The California pipevine swallowtail butterfly has dark blue ombre colors on its wings. A few years ago, the population of these butterflies was on the decline.

The butterfly slowly began to disappear from San Francisco, California, which had been the home for the butterfly for centuries because of the cost of 20th-century development. They had become a rare sight in San Francisco to show how steep was the decline. One man was determined to repopulate the butterfly with this simple but effective DIY project.

Tim Wong, California Academy of Sciences aquatic biologist did extensive research about this particular species of butterflies to bring them back to San Fransisco. 

Speaking to Vox he said, “I first was inspired to raise butterflies when I was in elementary school. We raised painted lady butterflies in the classroom, and I was amazed at the complete metamorphosis from caterpillar to adult.” He would catch and study butterflies from the meadow behind his house. It was the first time he learned about the dwindling population of the pipevine swallowtail butterfly. 

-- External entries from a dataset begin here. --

(** The dial does not drift.  In any run of main whose readings are 32-bit and
    at most eight counts apart, wrapping included, the clockwise steps sent less
    the anticlockwise ones are the counts turned from the first reading to the
    last, modulo 2^32: no step is lost and none is sent twice. *)
Theorem dial_conserves o k0 n : keys_start o = Some k0 ->
  let es := k_log (passes_from n k0) in
  steady_dial (readings es) ->
  match readings es with
  | [] => net_steps es = 0
  | v :: vs => u32 (net_steps es + List.last vs v) = u32 v
  end.
Proof.
  intros Hk. cbv zeta. intros Hs. destruct (passes_ok o k0 n Hk) as [_ Hd]. specialize (Hd Hs).
  destruct (readings _); [by destruct Hd|]. by destruct Hd as (_ & _ & Hd).
Qed.
End Keys.

(** * An instance and witnesses *)
From S2P Require Import Instances.

(** The clock counts the passes; the first pad and the dial follow it. *)
#[export] Instance sim_keys : @KeyHw sim_os := {|
  pad_ready _ _ := true;
  pad_configure _ _ w := (0, w);
  encoder_ready _ := true;
  encoder_configure w := (0, w);
  gpio_port_get_raw pad w :=
    ((0, if (pad =? 0)%nat && (sim_clock w =? 1) then 240 - 32 else 240), w);
  led_strip_update_rgb _ _ w := (0, w);
  sensor_sample_fetch w := (0, w);
  sensor_channel_get w := ((0, s32 (2147483646 + sim_clock w)), w);
  gpio_pin_get_raw w := (1, w);
  k_sleep_scan w := w <| sim_clock ::= Z.add 1 |>;
  bt_enable w := (0, w);
|}.
Definition keys_booted : keys :=
  @mk_keys sim_os 0 false false 0 (@mk_hid_tx sim_os sim_boot [])
    [Leds 0 (replicate 4 key_off) 0; Leds 1 (replicate 4 key_off) 0; Leds 2 (replicate 4 key_off) 0].

Example keys_mirror_pads_witness :
  has_bit (fst (@keypads_scan sim_os sim_keys (@passes_from sim_os sim_keys sim_hids 1 keys_booted))) 1 = true /\
  says "AG01" (k_log (@scan_pass sim_os sim_keys sim_hids (@passes_from sim_os sim_keys sim_hids 1 keys_booted))) = true.
Proof.
  assert (fst (@keypads_scan sim_os sim_keys (@passes_from sim_os sim_keys sim_hids 1 keys_booted)) = 2) as Hm
    by (vm_compute; reflexivity).
  rewrite Hm. split; [reflexivity|].
  pose proof (@keys_mirror_pads sim_os sim_keys sim_hids sim_boot keys_booted 1 1
    ltac:(vm_compute; reflexivity) ltac:(vm_compute; lia)) as Hk.
  cbv zeta in Hk. rewrite Hm in Hk. exact Hk.
Defined.

Lemma demo_steady : steady_dial [2147483646; 2147483647; -2147483648].
Proof.
  split; [repeat (constructor; [by vm_compute|]); constructor|].
  intros pre v v' post E. destruct pre as [|a pre]; cbn [app] in E.
  { injection E as <- <- _. by vm_compute. }
  injection E as _ E. destruct pre as [|b pre]; cbn [app] in E.
  { injection E as <- <- _. by vm_compute. }
  injection E as _ E. destruct pre as [|c pre]; cbn [app] in E; injection E as _ E; [done|].
  by destruct pre.
Qed.
(** The dial wraps from 2^31 - 1 to -2^31 on the third pass. *)
Example dial_conserves_witness :
  let es := k_log (@passes_from sim_os sim_keys sim_hids 3 keys_booted) in
  readings es = [2147483646; 2147483647; -2147483648] /\
  u32 (net_steps es + -2147483648) = u32 2147483646.
Proof.
  cbv zeta. assert (readings (k_log (@passes_from sim_os sim_keys sim_hids 3 keys_booted)) =
    [2147483646; 2147483647; -2147483648]) as Hr by (vm_compute; reflexivity).
  split; [exact Hr|].
  pose proof (@dial_conserves sim_os sim_keys sim_hids sim_boot keys_booted 3
    ltac:(vm_compute; reflexivity)) as Hd.
  cbv zeta in Hd. rewrite Hr in Hd. exact (Hd demo_steady).
Defined.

He was caring for deep-sea creatures as his day job. But in his free time, he builds a large screen enclosure in his backyard.  He wanted to protect the butterflies and to allow them to mate under outdoor environmental conditions which included the natural sun, airflow, and temperature fluctuations. “The specialized enclosure protects the butterflies from some predators, increases mating opportunities, and serves as a study environment to better understand the criteria female butterflies are looking for in their ideal host plant.”

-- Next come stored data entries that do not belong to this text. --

(* ===== verification/Joystick.v ===== *)
(** joystick_controller/src/main.c: the teleop loop and its link to the robot.

    [turn] is one pass of main's loop.  The axes and the link's level are atomics
    that callbacks set between any two reads, so a turn takes the callbacks that
    ran before each read.  Switches, Pico-ROS and its serializer are the class
    [JoyHw].  Next to the state runs a record of what Pico-ROS holds for the
    program, with a flag for a call out of turn, and a log of the ticks taken and
    the messages delivered. *)

From S2P Require Import Prelude Printf Platform AppTime Teleop.
#[local] Open Scope Z_scope.

Inductive publisher := pub_twist | pub_grasp.
Inductive switch := enable_sw | mod_sw | grasp_sw.
#[export] Instance publisher_eq_dec : EqDecision publisher.
Proof. solve_decision. Defined.

(** The messages: a twist, a stamped twist in a frame, a bool. *)
Inductive ros_msg :=
  | ros_Twist (t : teleop_twist)
  | ros_TwistStamped (sec nanosec : Z) (frame_id : string) (t : teleop_twist)
  | ros_Bool (b : bool).

(** gpio_is_ready_dt, gpio_pin_configure_dt and gpio_pin_get_dt on a switch;
    [start_services] is main's calls of settings, network manager and DHCP. *)
Class JoyHw `{Os} := {
  sw_port : switch -> bool;
  sw_is_ready : switch -> os -> bool;
  sw_configure : switch -> os -> Z * os;
  sw_get : switch -> os -> Z * os;
  picoros_interface_init : os -> bool * os;
  picoros_interface_is_up : os -> bool * os;
  picoros_interface_close : os -> os;
  picoros_node_init : os -> bool * os;
  picoros_node_drop : os -> os;
  picoros_publisher_declare : publisher -> os -> bool * os;
  picoros_publisher_drop : publisher -> os -> os;
  picoros_publish : publisher -> list Z -> os -> bool * os;
  ps_serialize : ros_msg -> nat -> list Z;
  k_msleep : Z -> os -> os;
  start_services : os -> os;
}.

Record joy_config := mk_joy_config {
  ARM : bool;
  SERVO_FRAME_ID : string;
  PUBLISH_HZ : Z;
  MAX_LINEAR_MM_S : Z;
  MAX_ANGULAR_MRAD_S : Z;
}.

(** What Pico-ROS holds, and whether a call ever came out of turn. *)
Record link := mk_link { iface : bool; has_node : bool; declared : list publisher; misused : bool }.
#[export] Instance eta_link : Eta link := fun l =>
  mk_link (iface l) (has_node l) (declared l) (misused l).
Definition no_link : link := mk_link false false [] false.

Inductive joy_event :=
  | Reset | Tick (i : teleop_input) | Told (t : teleop_twist) | Grasp (b : bool).

(** The callbacks' writes. *)
Inductive abs_code := INPUT_ABS_X | INPUT_ABS_Y | INPUT_ABS_RZ | INPUT_OTHER.
Inductive joy_callback :=
  | InputEvent (code : abs_code) (value : Z) | L4Event (connected : bool)
  | TimeEvent (t : app_time).  (* app_time.c's own callbacks, leaving [t] *)

Section Joystick.
Context `{JoyHw} `{!Sntp}.
Variable config : joy_config.
Lemma set_other name v m : settings_name_steq name "map" = None -> snd (keys_settings_set name v m) = m.
Proof. intros E. unfold keys_settings_set. by rewrite E. Qed.
Lemma set_stored b m : length b = map_sizeof -> length m = BT_KEYS_NUM_KEYS ->
  snd (keys_settings_set "map" (stored_value b) m) = map_of_bytes b.
Proof.
  intros Hb Hm. unfold keys_settings_set. rewrite steq_leaf. unfold stored_value. cbn [sv_len sv_read].
  rewrite Hb, Nat.eqb_refl. cbn [negb]. rewrite firstn_all2 by lia. cbn [snd].
  by rewrite skipn_all2, app_nil_r by (rewrite map_bytes_length, Hm, Hb; done).
Qed.

(** The load's fold: with no entry for the bindings it changes nothing; with the one
    entry there can be, it gives that. *)
Lemma load_none es m : (forall name v, (name, v) ∈ es -> settings_name_steq name "map" = None) ->
  foldl (fun m '(name, v) => snd (keys_settings_set name v m)) m es = m.
Proof.
  revert m. induction es as [|[n v] es IH]; intros m Hn; [done|]. cbn.
  rewrite (set_other n v) by (eapply Hn; by left). apply IH. intros ? ? Hin. eapply Hn. by right.
Qed.
Lemma load_some es m b : length b = map_sizeof -> length m = BT_KEYS_NUM_KEYS ->
  (forall name v, (name, v) ∈ es ->
     (name = "map"%string /\ v = stored_value b) \/ settings_name_steq name "map" = None) ->
  m = map_of_bytes b \/ ("map"%string, stored_value b) ∈ es ->
  foldl (fun m '(name, v) => snd (keys_settings_set name v m)) m es = map_of_bytes b.
Proof.
  intros Hb. revert m. induction es as [|[n v] es IH]; intros m Hm He Hin; cbn.
  - destruct Hin as [|Hin]; [done|]. by apply elem_of_nil in Hin.
  - destruct (He n v ltac:(by left)) as [[-> ->]|Hn].
    + rewrite set_stored by done. apply IH; [done| |by left]. intros ? ? Hx. apply He. by right.
    + rewrite set_other by done. apply IH; [done| |].
      * intros ? ? Hx. apply He. by right.
      * destruct Hin as [|Hin]; [by left|]. right. apply elem_of_cons in Hin as [Hx|]; [|done].
        injection Hx as <- <-. by rewrite steq_leaf in Hn.
Qed.

(** What the store holds of the bindings: what was last saved, if anything was. *)
Definition kept (m saved : list bt_keys_binding) (w : os) : Prop :=
  map_ok m /\ map_ok saved /\ (forall rest, stored w (MAP_KEY +:+ "/" +:+ rest) = None) /\
  match stored w MAP_KEY with None => saved = bt_keys_default | Some b => b = map_bytes saved end.

Lemma default_map_ok : map_ok bt_keys_default.
Proof.
  split; [done|]. unfold bt_keys_default. do 4 (apply List.Forall_cons; [unfold BT_KEYS_TYPE_CONSUMER; cbn; lia|]).
  apply List.Forall_nil.
Qed.

Lemma load_kept m saved w m' w' : kept m saved w -> bt_keys_load w = (0, m', w') ->
  m' = saved /\ kept m' saved w'.
Proof.
  intros (Hm & Hs & Hrest & Hk). unfold bt_keys_load.
  destruct (settings_load_subtree "btkeys" w) as [[ret es] w1] eqn:E. intros [= -> <- <-].
  assert (forall rest v, ("map/" +:+ rest, v) ∉ es) as Hno.
  { intros rest v Hin. destruct (load_sound _ _ _ _ _ _ E Hin) as (b & Hb & _).
    change ("btkeys" +:+ "/" +:+ "map/" +:+ rest) with (MAP_KEY +:+ "/" +:+ rest) in Hb. by rewrite Hrest in Hb. }
  assert (foldl (fun m '(name, v) => snd (keys_settings_set name v m)) bt_keys_default es = saved) as Hr.
  { destruct (stored w MAP_KEY) as [b|] eqn:Eb.
    - subst b. rewrite <- (map_back saved) by done. apply load_some; [by rewrite map_bytes_length, (proj1 Hs)|done| |].
      + intros name v Hin. destruct (settings_name_steq name "map") eqn:En; [|by right]. left.
        destruct (steq_map _ _ En) as [->|[rest ->]]; [|by destruct (Hno rest v)]. split; [done|].
        destruct (load_sound _ _ _ _ _ _ E Hin) as (b & Hb & ->).
        change ("btkeys" +:+ "/" +:+ "map") with MAP_KEY in Hb. congruence.
      + right. by eapply load_complete.
    - subst saved. apply load_none. intros name v Hin. destruct (settings_name_steq name "map") eqn:En; [|done].
      destruct (steq_map _ _ En) as [->|[rest ->]]; [|by destruct (Hno rest v)].
      destruct (load_sound _ _ _ _ _ _ E Hin) as (b & Hb & _).
      change ("btkeys" +:+ "/" +:+ "map") with MAP_KEY in Hb. congruence. }
  split; [done|]. rewrite Hr. split; [done|]. split; [done|]. split.
  - intros rest. by rewrite (load_keeps _ _ _ _ E).
  - by rewrite (load_keeps _ _ _ _ E).
Qed.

Getting a hold of the California pipeline which was the only plant the caterpillars feed on was the first roadblock in his project. Finally, he found the equally rare plant in the San Francisco Botanical Garden. His butterfly paradise was ready to be set-up with a few clippings of the plant he was allowed to take.

The caterpillars were kept in their new home and were ready to start their metamorphosis. A caterpillar pupates in 3-4 weeks and forms a chrysalis or an outer shell. Then the insect liquifies itself inside to develop into a butterfly. This need between two weeks, or up to two years. This is known as delayed development or “diapause.”

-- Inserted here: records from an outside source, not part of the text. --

(* ===== verification/CamMgmt.v ===== *)
(** data_collection: the camera's SMP group and the boot ([data_collection/src]).

    cam_mgmt.c keeps one captured frame checked out of the video buffer pool and serves
    it in place to a client that pages through it; main.c takes the first frame and
    confirms the image.  [frame_lock] makes each stretch of code that holds it one
    step; what other threads do between two such stretches is an argument. *)

From Stdlib Require Import Ascii.
From stdpp Require Import gmap sets.
From S2P Require Import Prelude Platform Services.
Import Watchdog ImgConfirm.
#[local] Open Scope Z_scope.

Definition CAM_MGMT_GROUP_VERSION : Z := 1.
Definition CAM_MGMT_READ_MAX : Z := 1024.
Definition CAPTURE_NBUFS : nat := 2.
Definition CAPTURE_WDT_TIMEOUT_MS : Z := 10000.
Definition CAPTURE_MAX_WIDTH : Z := 1640.
Definition CAPTURE_MAX_HEIGHT : Z := 1232.
Definition BOOT_WDT_TIMEOUT_MS : Z := 60000.

(** * Zephyr's video API and zcbor *)

Record video_format := mk_fmt { pixelformat : Z; width : Z; height : Z; pitch : Z }.
Record video_format_cap := mk_cap { cap_pixelformat : Z; width_max : Z; height_max : Z }.
#[export] Instance eta_fmt : Eta video_format := fun f =>
  mk_fmt (pixelformat f) (width f) (height f) (pitch f).

(** The driver and the buffer pool; a buffer is named by its index in the pool, and
    [frame_bytes] is its memory up to [bytesused].  [video_dequeue] takes its timeout in
    milliseconds, 0 not to wait. *)
Class Camera `{Os} := {
  cam_ready : os -> bool;
  video_get_caps : os -> (Z * list video_format_cap) * os;
  video_bits_per_pixel : Z -> Z;
  video_set_format : video_format -> os -> (Z * video_format) * os;
  video_get_format : video_format -> os -> (Z * video_format) * os;
  video_buffer_aligned_alloc : Z -> os -> option nat * os;
  video_buffer_release : nat -> os -> os;
  video_enqueue : nat -> os -> Z * os;
  video_stream_start : os -> Z * os;
  video_stream_stop : os -> os;
  video_dequeue : Z -> os -> (Z * nat) * os;
  frame_bytes : nat -> os -> list Z;
}.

Tim Wong managed to introduce thousands of caterpillars to the garden and he also increased the butterfly population exponentially. “Each year since 2012, we’ve seen more butterflies surviving in the garden, flying around, laying eggs, successfully pupating, and emerge the following year. That’s a good sign that our efforts are working!”

As he has managed to single-handedly restore the California pipevine swallowtail butterfly population it would be an understatement to call it a DIY project. Wong said, “Improving habitat for native fauna is something anyone can do. Conservation and stewardship can start in your very own backyard.”